Cloud is the norm for Australian organisations, with 80% of all enterprise applications to be hosted in cloud environment by 2025. In a post-GDPR world, organisations can no longer afford to take risks when it comes to securing applications in the cloud. We only need to look at the recent PageUp data breach, deemed by some as ‘Australia’s Equifax’, to understand just how vulnerable applications are. The big question is, in today’s on-demand society, how can we secure apps without compromising speed and scalability?
The mainstream use of multiple clouds means that our approach to application delivery needs to be carefully considered in order to maximise app performance while offering common policy, security and visibility across all cloud and legacy environments.
According to the State of Application Delivery survey, app developers care about speed, scale and security. The research found that they prioritised app acceleration (34%), Web Application Firewalling (WAF) (26%), load balancing (21%), Transmission Control Protocol (TCP) optimisation (20%) and content caching (17%) among other application services.
However, without a cloud native solution and a per-application services approach, there is a risk that developers will be hamstrung into creating slower, vulnerable solutions that are not able to manage surges in traffic or growth.
Bespoke application security
In 2017, F5 Labs reported that applications are the biggest targets of cyber-attacks, revealing that they are the initial target of 53% of data breach attempts. Application assaults increased 43% and Distributed Denial of Service (DDoS) attacks were also reported to have increased by a shocking 115% between Q3 and Q4 of 2017. What we can gather from these numbers is that 84% of cyber-attacks happen at the application level, not the network level.
Additionally, in a 2017 Atlassian survey, 50% of companies reportedly had to wait for their IT operations centre to declare a major threat before responding, as they still did not have the capabilities to manage incidents effectively.
Applications have become integral to the way we work and live, and therefore inevitably the need for application-specific security is increasing. A blanket approach is no longer effective. What works for one app, may not work for another. App-specific security measures ensure effective, time-efficient action can be taken in the event of an attack or breach.
Cloud native security solutions offer many benefits that can help companies streamline their operational efforts in the event of an attack or breach. Taking a per-app approach can enhance this ability even further. We see application services evolving to a per-app model that enables DevOps, NetOps and SecOps teams to deploy consistent and appropriately sized security services for every app, regardless of where those apps run.
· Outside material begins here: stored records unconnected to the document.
(** ** Theorems *)

(** Each operation on 128 bits leaves in [res] the lanes that are the function
    of its name on the lanes of the operands, whatever [res] held before, and
    whatever the product of mul32 is; shift amounts are taken modulo the width. *)
Theorem simd128_operations (res argL argR nn : Z) :
  (lanes 32 4 (h_generic_calc_Mul32x4 res argL argR) =
    zip_with (mul 32) (lanes 32 4 argL) (lanes 32 4 argR) ∧
  lanes 32 4 (h_generic_calc_Max32Sx4 res argL argR) =
    zip_with (maxs 32) (lanes 32 4 argL) (lanes 32 4 argR) ∧
  lanes 32 4 (h_generic_calc_Min32Sx4 res argL argR) =
    zip_with (mins 32) (lanes 32 4 argL) (lanes 32 4 argR) ∧
  lanes 32 4 (h_generic_calc_Max32Ux4 res argL argR) =
    zip_with (maxu 32) (lanes 32 4 argL) (lanes 32 4 argR) ∧
  lanes 32 4 (h_generic_calc_Min32Ux4 res argL argR) =
    zip_with (minu 32) (lanes 32 4 argL) (lanes 32 4 argR) ∧
  lanes 16 8 (h_generic_calc_Max16Ux8 res argL argR) =
    zip_with (maxu 16) (lanes 16 8 argL) (lanes 16 8 argR) ∧
  lanes 16 8 (h_generic_calc_Min16Ux8 res argL argR) =
    zip_with (minu 16) (lanes 16 8 argL) (lanes 16 8 argR) ∧
  lanes 8 16 (h_generic_calc_Max8Sx16 res argL argR) =
    zip_with (maxs 8) (lanes 8 16 argL) (lanes 8 16 argR) ∧
  lanes 8 16 (h_generic_calc_Min8Sx16 res argL argR) =
    zip_with (mins 8) (lanes 8 16 argL) (lanes 8 16 argR) ∧
  lanes 64 2 (h_generic_calc_CmpEQ64x2 res argL argR) =
    zip_with (cmpeq 64) (lanes 64 2 argL) (lanes 64 2 argR) ∧
  lanes 64 2 (h_generic_calc_CmpGT64Sx2 res argL argR) =
    zip_with (cmpgts 64) (lanes 64 2 argL) (lanes 64 2 argR)) ∧
  (lanes 64 2 (h_generic_calc_SarN64x2 res argL nn) = sar 64 (nn mod 64) <$> lanes 64 2 argL ∧
  lanes 8 16 (h_generic_calc_SarN8x16 res argL nn) = sar 8 (nn mod 8) <$> lanes 8 16 argL) ∧
  (lanes 16 8 (h_generic_calc_QNarrowBin32Sto16Ux8 res argL argR) =
    qnarrowu 32 16 <$> lanes 32 4 argR ++ lanes 32 4 argL ∧
  lanes 8 16 (h_generic_calc_NarrowBin16to8x16 res argL argR) = wrap 8 <$> lanes 16 8 argR ++ lanes 16 8 argL ∧
  lanes 16 8 (h_generic_calc_NarrowBin32to16x8 res argL argR) = wrap 16 <$> lanes 32 4 argR ++ lanes 32 4 argL ∧
  lanes 32 4 (h_generic_calc_Perm32x4 res argL argR) = (fun ix => lane 32 (ix mod 4) argL) <$> lanes 32 4 argR ∧
  h_generic_calc_GetMSBs8x16 argL argR = pack 1 ((fun a => a / 2 ^ 7) <$> lanes 8 8 argR ++ lanes 8 8 argL)).
Proof.
  split; [apply simd128_lanes|]. split; [apply simd128_shifts|].
  destruct (simd128_narrows res argL argR) as (? & ? & ?).
  repeat split; try done; [apply Perm32x4_ok|apply GetMSBs8x16_ok].
Qed.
A per-app approach allows for precise identification of threats, breaches and failures. This means organisations can get straight to the systems involved rather than spending valuable time figuring out which systems might be involved. Per-app architectures minimise the “blast radius” of any single breach.
Bridging the gap
Another benefit of having a cloud-native strategy is that application architects can create bespoke native apps for the cloud, rather than re-factor legacy apps. As new workloads are deployed into the cloud, a fully featured per-app services solution can be right-sized to support each one, bridging the cost gap between physical and cloud infrastructure. This delivers the same performance, manageability, security and visibility for cloud-native apps as was available in legacy architectures.
The vast majority of organisations are looking to the cloud to be a key part of their digital transformation journey. This has meant the cloud has become the de-facto app environment.
Embracing a per-app architecture approach to application delivery ensures that developers are not only getting their need to scale, secure, and accelerate apps, but also support the self-service model they expect from cloud - whether on-premises or off. Application services are critical and a per-app approach is the key to achieving this outcome.